CINCINNATI – Let me preface this piece by saying that I love Amos Lee’s music. My wife, who discovered him for our household, more than loves him. Our children – a boy and two girls – 17, 15, 11 – love his music. He is an extraordinary songwriter. If labeled modern folk – a bio says that it was a John Prine album that inspired him to begin writing and playing – it certainly is gritty, urban folk that crosses into Rhythm and Blues, Soul, and Country.
In September of last year, my wife and I traveled nearly five hours to Asheville, N.C. to our first Amos Lee concert. It was held indoors at the quaint Thomas Wolfe Auditorium. He blew us away. His sultry voice recreated his studio sound, and his band’s instrumentals were brilliant. Even his slight changing of songs seemed acceptable and his humor and occasional storytelling made us love him even more. The show, over two hours of pure energy – 23 songs on the set list – was so great that my wife immediately began looking for future dates in which we could attend.

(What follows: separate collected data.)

(** C3: a read delivers the range.  When [dataBlocks] disks of the set hold all
    parts of an object, the others may be offline, lack metadata, or have damage
    the checksums detect, and at most one disk is local,
    [getObjectWithFileInfo] appends exactly the bytes of the range to the writer
    and returns no error, whatever the schedules of the readers, across all the
    parts; a negative length reads to the end.  A range that does not lie in the
    object is refused with [InvalidRange] and nothing is written. *)
Theorem getObject_range `{HashLib} {L : RSLibrary} e {LL : RSLaws L (dataBlocks e) (parityBlocks e)}
    {D} `{DiskReads D} bucket object fi healing sched metaArr onlineDisks metas disks datas gs off lg out :
  NewErasure (ei_DataBlocks (fi_Erasure fi)) (ei_ParityBlocks (fi_Erasure fi)) (ei_BlockSize (fi_Erasure fi)) = Ok e ->
  erasure_wf e -> blockSize e < 2 ^ 50 ->
  shuffleDisksAndPartsMetadataByIndex onlineDisks metaArr fi = Some (disks, metas) ->
  set_holds e bucket object fi metas disks datas gs -> parts_hold fi datas ->
  fi_Size fi = len (concat datas) -> len (concat datas) < 2 ^ 50 ->
  Forall (fun dt => dt <> []) datas \/ concat datas = [] ->
  0 <= off < 2 ^ 62 -> -1 <= lg < 2 ^ 62 ->
  let size := fi_Size fi in
  let lg' := if lg <? 0 then size - off else lg in
  let get := getObjectWithFileInfo Buffer bucket object fi healing sched off lg out metaArr onlineDisks in
  (off + lg' <= size -> off = 0 \/ off < size ->
     exists heals, get = Some (out ++ range (concat datas) off (off + lg'), heals, None)) /\
  (size < off + lg' \/ (0 < off /\ size <= off) -> get = Some (out, [], Some (InvalidRangeErr off lg' size))).
Proof. apply object_range. Qed.

(** ** Witness: an object of two parts, one of three disks offline *)

#[local] Existing Instance toy_hash.

(** A disk as its files. *)
#[local] Instance files_disk : DiskReads (string -> bytes) := {|
  Hostname _ := "node";
  ReadFileStream d _ path off n := Ok (mkStream (slice_to (slice_from (d path) off) n) EOF);
  ReadFile _ _ _ _ _ _ _ := ([], Some errFileNotFound)
|}.

Definition sample_parts_data : list bytes := [[Byte.x41; Byte.x42; Byte.x43]; [Byte.x44]].
Definition sample_fi (index : Z) : FileInfo :=
  mkFileInfo "b" "o" "" true false "" "" "" "" false "dir" false 7 4 0 0 ∅
    [mkPart "" 1 3 3 0 []; mkPart "" 2 1 1 0 []]
    (mkErasureInfo "rs" 2 1 2 index [1; 2; 3] [mkChecksum 1 HighwayHash256S []; mkChecksum 2 HighwayHash256S []])
    false zero_ReplicationState [] 1 0 false 0 0.
Definition sample_disk (i : nat) (path : string) : bytes :=
  if bool_decide (path = "o/dir/part.1") then stored sample_e [Byte.x41; Byte.x42; Byte.x43] i
  else if bool_decide (path = "o/dir/part.2") then stored sample_e [Byte.x44] i else [].

Lemma sample_intact i : on_parts (sample_fi 1) sample_parts_data (fun part dt =>
  intact_part sample_e "b" (sample_disk i) (sample_fi (Z.of_nat i + 1)) (part_path "o" (sample_fi 1) part) (pt_Number part) dt i).
Proof.
  intros [|[|j]] part dt Hp Hd; [..|done]; injection Hp as <-; injection Hd as <-;
    right; (split; [reflexivity|]); intros off n _ _ _; exists [], EOF; rewrite app_nil_r; reflexivity.
Qed.

Lemma getObject_range_witness :
  exists heals, getObjectWithFileInfo Buffer "b" "o" (sample_fi 1) false (fun _ _ => []) 1 3 []
    [sample_fi 1; zero_FileInfo; sample_fi 3] [Some (sample_disk 0); None; Some (sample_disk 2)]
    = Some ([Byte.x42; Byte.x43; Byte.x44], heals, None).
Proof.
  destruct (getObject_range sample_e "b" "o" (sample_fi 1) false (fun _ _ => [])
    [sample_fi 1; zero_FileInfo; sample_fi 3] [Some (sample_disk 0); None; Some (sample_disk 2)]
    [sample_fi 1; zero_FileInfo; sample_fi 3] [Some (sample_disk 0); None; Some (sample_disk 2)]
    sample_parts_data [0; 2]%nat 1 3 []) as [Hget _].
  - reflexivity.
  - apply sample_wf.
  - reflexivity.
  - reflexivity.
  - split_and!; [reflexivity|reflexivity| |vm_compute; lia| | |].
    + apply NoDup_cons. split; [|apply NoDup_singleton]. by rewrite list_elem_of_singleton.
    + intros g. rewrite elem_of_cons, list_elem_of_singleton. intros [->| ->];
        eexists _, _; (split_and!; [reflexivity|reflexivity|reflexivity|]).
      * apply (sample_intact 0).
      * apply (sample_intact 2).
    + intros [|[|[|i]]] disk meta Hi Hm _; try done; injection Hi as <-; injection Hm as <-;
        intros j part dt Hp Hd; left.
      * by apply (sample_intact 0 j).
      * by apply (sample_intact 2 j).
    + intros i j di dj _ _ Hh. done.
  - repeat constructor.
  - reflexivity.
  - reflexivity.
  - left. repeat constructor; done.
  - split; [lia|reflexivity].
  - split; [lia|reflexivity].
  - apply Hget; [vm_compute; discriminate|right; reflexivity].
Defined.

Fast forward to Tuesday, July 25, at Cincinnati’s PNC Pavilion at Riverbend Music Center. It had been a good long while since we’d made that three hour trek for a Jimmy Buffett concert. Those Parrothead events are hazy, but I do recall that Buffett shows – and I’ve seen him near twenty times from San Diego to North Carolina – always began in the daylight and ended in the dark. What I didn’t know at the time, and I believe is one of the most ridiculous mandates in modern history, is there is a noise ordinance which states that concerts at this multi-venue center near nothing visible, must cease at 11 p.m. or pay a $1,000 fine for each minute after the hour.
This is no secret to the local consumers, and perhaps that is why the place was half empty. BUT IT IS ALSO A MANAGEABLE PROBLEM FOR AN ARTIST WHO WANTS TO SATISFY HIS FANS. It certainly wasn’t available when we made the decision to take the whole family – five tickets at $57 per – but there was a 12-song set list on the web the day before the show. 12 songs!!
How could Amos Lee have fixed the problem? Obviously, started the show earlier. It began at 8 p.m., and, Lake Street Dive – which I’d seen before at Mountain Stage in Charleston W.Va., and was wonderfully entertaining – was allowed to play for an hour and fifteen minutes, longer than I’ve ever seen an opening act play. Another 35 to 40 minutes to change the stage, and Amos began. JUST BEFORE 10 P.M.
And though my wife mentioned immediately that this had a different vibe from Asheville, he was fantastic! But given the secret time restraints, I would have much rather heard more songs than five-minute instrumentals; more songs than lengthy stories; any of the gut-wrenching songs – Chill In The Air, Johnson Blvd., Dresser Drawer – from Mountains of Sorrow, Rivers of Song, than Hall and Oates’ Sara Smile. Why take three minutes to point out a fans’ sign for a song request, and tell a heart-felt story about an aunt, who is the subject of the requested May I Remind You – which you said you could not remember how to play (Bullshit!) – leading in to the beautifully-executed Arms of a Woman? Time management, man! When you played Sweet Pea, she knew it was over. No encore – bow with the band and bolt. Lights come up, roadies throw down.
Give me Violin – from where my title was pulled. I know, I’m bitching. It wasn’t like we paid for floor seats at Madison Square Garden. But 285 for tickets, 60 for two T-shirts, 25 for an album, 30 for beverages, 200 for a hotel room, another 250 for restaurant meals, 40 for gas, incidentals, that’s 900-plus bucks, Amos. You could have made it worth it, but you chose not to.